One major characteristic of tumor cells is the aberrant activation of epigenetic regulatory elements, which remodel the tumor transcriptome and ultimately promote cancer progression and drug resistance. However, the oncogenic functions and mechanisms of ovarian cancer (OC) remain elusive. Here, super-enhancer (SE) regulatory elements that are aberrantly activated in OC are identified and it is found that SEs drive the relative specific expression of the transcription factor KLF5 in OC patients and poly(ADP-ribose) polymerase inhibitor (PARPi)-resistant patients. KLF5 expression is associated with poor outcomes in OC patients and can drive tumor progression in vitro and in vivo. Mechanistically, KLF5 forms a transcriptional complex with EHF and ELF3 and binds to the promoter region of RAD51 to enhance its transcription, strengthening the homologous recombination repair (HRR) pathway.
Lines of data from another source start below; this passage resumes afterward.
(** What the loop raises does not depend on what it has collected. *)
Lemma detect_loop_acc (pods : list Pod) (e t : timedelta) (acc : list Pod)
    (c : Clock) :
  fst (detect_loop pods e t acc c) =
  result_map (app acc) (fst (detect_loop pods e t [] c)).
Proof.
  revert acc. induction pods as [|p rest IH]; intros acc.
  - simpl. now rewrite app_nil_r.
  - rewrite !detect_loop_cons.
    destruct (pod_decision e t p) as [[|]|x]; [|apply IH|reflexivity].
    rewrite (IH (acc ++ [p])), (IH ([] ++ [p])).
    destruct (fst (detect_loop rest e t [] c)) as [r|x]; simpl; [|reflexivity].
    now rewrite <- app_assoc.
Qed.

Lemma detect_loop_app (l1 l2 : list Pod) (e t : timedelta) (acc : list Pod)
    (c : Clock) :
  fst (detect_loop (l1 ++ l2) e t acc c) =
  result_bind (fst (detect_loop l1 e t acc c))
              (fun r1 => fst (detect_loop l2 e t r1 c)).
Proof.
  revert acc. induction l1 as [|p rest IH]; intros acc; [reflexivity|].
  rewrite <- app_comm_cons, !detect_loop_cons.
  destruct (pod_decision e t p) as [[|]|x]; [apply IH | apply IH | reflexivity].
Qed.

(** X1. The call distributes over concatenation of its input: on
    [l1 ++ l2] it returns the result for [l1] followed by the result for
    [l2]; when the call on [l1] raises, that exception comes out, and
    otherwise the one of the call on [l2]. *)
Theorem detect_app (l1 l2 : list Pod) (e t : timedelta) (c : Clock) :
  outcome (detect_time_failure_pattern (l1 ++ l2) e t) c =
  (r1 <-r outcome (detect_time_failure_pattern l1 e t) c ;;
   r2 <-r outcome (detect_time_failure_pattern l2 e t) c ;;
   Ok (r1 ++ r2)).
Proof.
  unfold outcome, detect_time_failure_pattern.
  rewrite detect_loop_app.
  destruct (fst (detect_loop l1 e t [] c)) as [r1|x]; simpl; [|reflexivity].
  rewrite detect_loop_acc.
  now destruct (fst (detect_loop l2 e t [] c)).
Qed.
(** * fx-dashboard: tick store, collection cycle, OHLC candles, analysis guard

    A shallow embedding of the three server programs of the repository
    (src/unnamed/part_000, part_001 and part_002) and the properties of
    the specification that can be settled on them.

    Conventions of the embedding.
    - A JavaScript number is a [jsnum]: a finite value, the two
      infinities, or NaN.  A finite value is carried as a rational, and
      stands for the IEEE 754 double nearest to it, so that a number can
      be carried as the source or a page writes it (4.2345, 0.734).
      Subtraction and [toFixed] work on the doubles their operands stand
      for: [double] rounds to nearest, ties to even.  The rationals
      carried are zero or of a magnitude that finite doubles other than
      zero have; the sign of zero is not modelled.
    - Timestamps are integers ([Z]) below 2^53, as [Date.now()] gives
      them.  Widths and ranges in milliseconds are carried as the exact
      integers the texts write; these are the values the source computes
      for every count whose product with the unit does not exceed 2^53.
    - The SQLite table [ticks] is the list of its rows in rowid order.
    - The object [state] is one shared object: a variable of the source
      that holds it ([latest], [inputs.latest]) is carried as a reference
      to it, and read from the snapshot of the moment it is read.
    - What the crawlers, the clock and the text generator return is an
      input of the modelled function. *)

From Stdlib Require Import ZArith QArith Qround Qabs Lia List Bool String Ascii.
From Stdlib Require Import Sorting.Sorted Sorting.Permutation.
From stdpp Require Import gmap strings.
Import ListNotations.

Open Scope string_scope.
Open Scope list_scope.
Open Scope Z_scope.

(** ** JavaScript values *)

Inductive jsnum : Type :=
| Fin (q : Q)
| PosInf
| NegInf
| NaN.

Inductive jsval : Type :=
| JNull
| JUndefined
| JNum (n : jsnum).

(** [typeof v === "number"] *)
Definition is_number (v : jsval) : bool :=
  match v with JNum _ => true | _ => false end.

(** [Number.isFinite(n)] *)
Definition isFinite (n : jsnum) : bool :=
  match n with Fin _ => true | _ => false end.

(** [isNaN(n)] on a number *)
Definition isNaN (n : jsnum) : bool :=
  match n with NaN => true | _ => false end.

(** Truthiness of a value, as tested by [if (v)]: null, undefined, NaN and
    zero are falsy. *)
Definition truthy (v : jsval) : bool :=
  match v with
  | JNum (Fin q) => negb (Qeq_bool q 0)
  | JNum NaN => false
  | JNum _ => true
  | _ => false
  end.

(** *** Doubles *)

(** The integer nearest to a rational; of two nearest, the even one. *)
Definition round_half_even (q : Q) : Z :=
  let f := Qfloor q in
  match (q - inject_Z f ?= 1 # 2)%Q with
  | Lt => f
  | Gt => f + 1
  | Eq => if Z.even f then f else f + 1
  end.

(** The binary exponent of a positive rational: the [e] with
    [2 ^ e <= q < 2 ^ (e + 1)]. *)
Definition binade (q : Q) : Z :=
  let e := Z.log2 (Qnum q) - Z.log2 (Zpos (Qden q)) in
  if Qle_bool (2 ^ e) q then e else e - 1.

(** The double nearest to a rational: binary64, with 53 bits of
    significand from the exponent -1022 on, round to nearest, ties to
    even; an infinity when the rounded magnitude reaches 2^1024. *)
Definition double (q : Q) : jsnum :=
  if Qeq_bool q 0 then Fin 0
  else
    let a := Qabs q in
    let e := Z.max (binade a) (-1022) in
    let ulp := (2 ^ (e - 52))%Q in
    let r := (inject_Z (round_half_even (a / ulp)) * ulp)%Q in
    if Qle_bool (2 ^ 1024) r then (if Qle_bool 0 q then PosInf else NegInf)
    else Fin (Qred (if Qle_bool 0 q then r else - r)).

(** The double a carried number stands for. *)
Definition as_double (a : jsnum) : jsnum :=
  match a with Fin q => double q | _ => a end.

(** [a - b]: the difference of the two doubles, rounded to a double. *)
Definition js_sub (a b : jsnum) : jsnum :=
  match as_double a, as_double b with
  | NaN, _ | _, NaN => NaN
  | PosInf, PosInf | NegInf, NegInf => NaN
  | PosInf, _ => PosInf
  | NegInf, _ => NegInf
  | Fin _, PosInf => NegInf
  | Fin _, NegInf => PosInf
  | Fin x, Fin y => double (x - y)
  end.

(** [x.toFixed(f)] takes the integer [n] for which [n / 10^f] is nearest
    to the exact value of the double [x], the larger [n] of two, after
    the sign is set aside: the nearest multiple of [1 / k], ties away
    from zero. *)
Definition round_at (k : positive) (q : Q) : Q :=
  if Qle_bool 0 q
  then Qmake (Qfloor (q * inject_Z (Zpos k) + (1 # 2))) k
  else Qmake (- Qfloor ((- q) * inject_Z (Zpos k) + (1 # 2))) k.

Definition round3 (q : Q) : Q := round_at 1000 q.

(** The number written by the text [x.toFixed(f)], with [k = 10^f]: the
    decimal with [f] places nearest to the double; from 10^21 on
    [toFixed] writes the number itself, and NaN and the infinities are
    written and read back as themselves. *)
Definition toFixed (k : positive) (a : jsnum) : jsnum :=
  match as_double a with
  | Fin x => if Qle_bool (10 ^ 21) (Qabs x) then Fin x else Fin (round_at k x)
  | other => other
  end.

(** [+(x).toFixed(3)] *)
Definition toFixed3 (a : jsnum) : jsnum := toFixed 1000 a.

(** The number written by [(x).toFixed(2)] *)
Definition toFixed2 (a : jsnum) : jsnum := toFixed 100 a.

(** [Math.max(a, b)] and [Math.min(a, b)] *)
Definition Math_max (a b : jsnum) : jsnum :=
  match a, b with
  | NaN, _ | _, NaN => NaN
  | PosInf, _ | _, PosInf => PosInf
  | NegInf, x | x, NegInf => x
  | Fin x, Fin y => if Qle_bool x y then Fin y else Fin x
  end.

Definition Math_min (a b : jsnum) : jsnum :=
  match a, b with
  | NaN, _ | _, NaN => NaN
  | NegInf, _ | _, NegInf => NegInf
  | PosInf, x | x, PosInf => x
  | Fin x, Fin y => if Qle_bool x y then Fin x else Fin y
  end.

(** The order of numbers; nothing compares with NaN. *)
Definition js_le (a b : jsnum) : Prop :=
  match a, b with
  | NaN, _ | _, NaN => False
  | NegInf, _ | _, PosInf => True
  | Fin x, Fin y => (x <= y)%Q
  | _, _ => False
  end.

(** ** Strings: the pieces of [String.prototype] the servers use *)

Definition is_digit (c : ascii) : bool :=
  let n := nat_of_ascii c in (Nat.leb 48 n && Nat.leb n 57)%bool.

Definition digit_val (c : ascii) : Z := Z.of_nat (nat_of_ascii c) - 48.

Definition ascii_mem (c : ascii) (cs : list ascii) : bool :=
  existsb (Ascii.eqb c) cs.

(** [s.match(/^(\d+)([units])$/)] followed by [parseInt(m[1], 10)]: the
    count and the unit letter when the whole string is one or more decimal
    digits and then one letter of [units].  The count is carried as the
    integer the digits write, which is what [parseInt] gives up to 2^53;
    beyond, [parseInt] gives the double nearest to it. *)
Fixpoint scan_count (units : list ascii) (seen : bool) (acc : Z) (s : string)
  : option (Z * ascii) :=
  match s with
  | EmptyString => None
  | String c rest =>
      if is_digit c then scan_count units true (10 * acc + digit_val c) rest
      else if (seen && ascii_mem c units)%bool then
        match rest with
        | EmptyString => Some (acc, c)
        | String _ _ => None
        end
      else None
  end.

Definition match_count (units : list ascii) (s : string) : option (Z * ascii) :=
  scan_count units false 0 s.
(** * The drawing engine of canvas-app (src/app/page.tsx, component DrawingApp)

    A shallow embedding of the React component: its state variables, its
    event handlers, its two effects and the image-load callbacks it leaves
    behind, over a small model of the 2D canvas the handlers draw on.

    page.tsx holds the component twice, the second copy without the
    comments; the model follows it line by line.  [saveImage] changes no
    state and is left out.

    Conventions.
    - JS numbers used as coordinates and sizes are rationals [Q]: every
      value the handlers compute from their inputs ([a - b], [n / 2]) is
      exact there.  [Math.hypot] is kept through its square.
    - The canvas bitmap is the idealised plane: a pixel is a point of
      [Q * Q], either transparent or painted with one style; no
      anti-aliasing, no alpha blending.  Pixel [i] of a row is the
      interval from [i] to [i + 1]: a rectangle that is cleared holds its
      left and top edge and not its right and bottom edge.  A stroke
      paints the pixels whose centre lies in the band, the caps or the
      joins the Canvas standard gives it.
    - An [Image] fires [load] only when its source is an image: for the
      empty string the browser fires [error], and the [onload] the
      component has set never runs.
    - A layer is a JS object; arrays of layers hold references to those
      objects, and [newLayers[i].data = v] writes through the reference.
      The model keeps the objects in [heap] and the arrays as lists of
      references.
    - An exception leaves the handler where it is thrown; what the handler
      did before stays done. *)

From Stdlib Require Import QArith Qminmax Lqa String List ZArith Bool Lia DecimalString.
From stdpp Require Import base list.
Import ListNotations.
Notably, the combination of suberoylanilide hydroxamic acid (SAHA) and olaparib significantly inhibits tumor growth and metastasis of PARPi-resistant OC cells with high KLF5. In conclusion, it is discovered that SEs-driven KLF5 is a key regulatory factor in OC progression and PARPi resistance; and potential therapeutic strategies for OC patients with PARPi resistance and high KLF5 are identified.

Automated summary

This study identifies super-enhancer regulatory elements that are aberrantly activated in ovarian cancer (OC) and shows that they drive the expression of the transcription factor KLF5. KLF5 is associated with poor outcomes in OC patients and can promote tumor progression by enhancing the homologous recombination repair pathway and increasing PARP inhibitor resistance. The combination of SAHA and olaparib is found to significantly inhibit tumor growth and metastasis in PARP inhibitor-resistant OC cells with high KLF5 expression.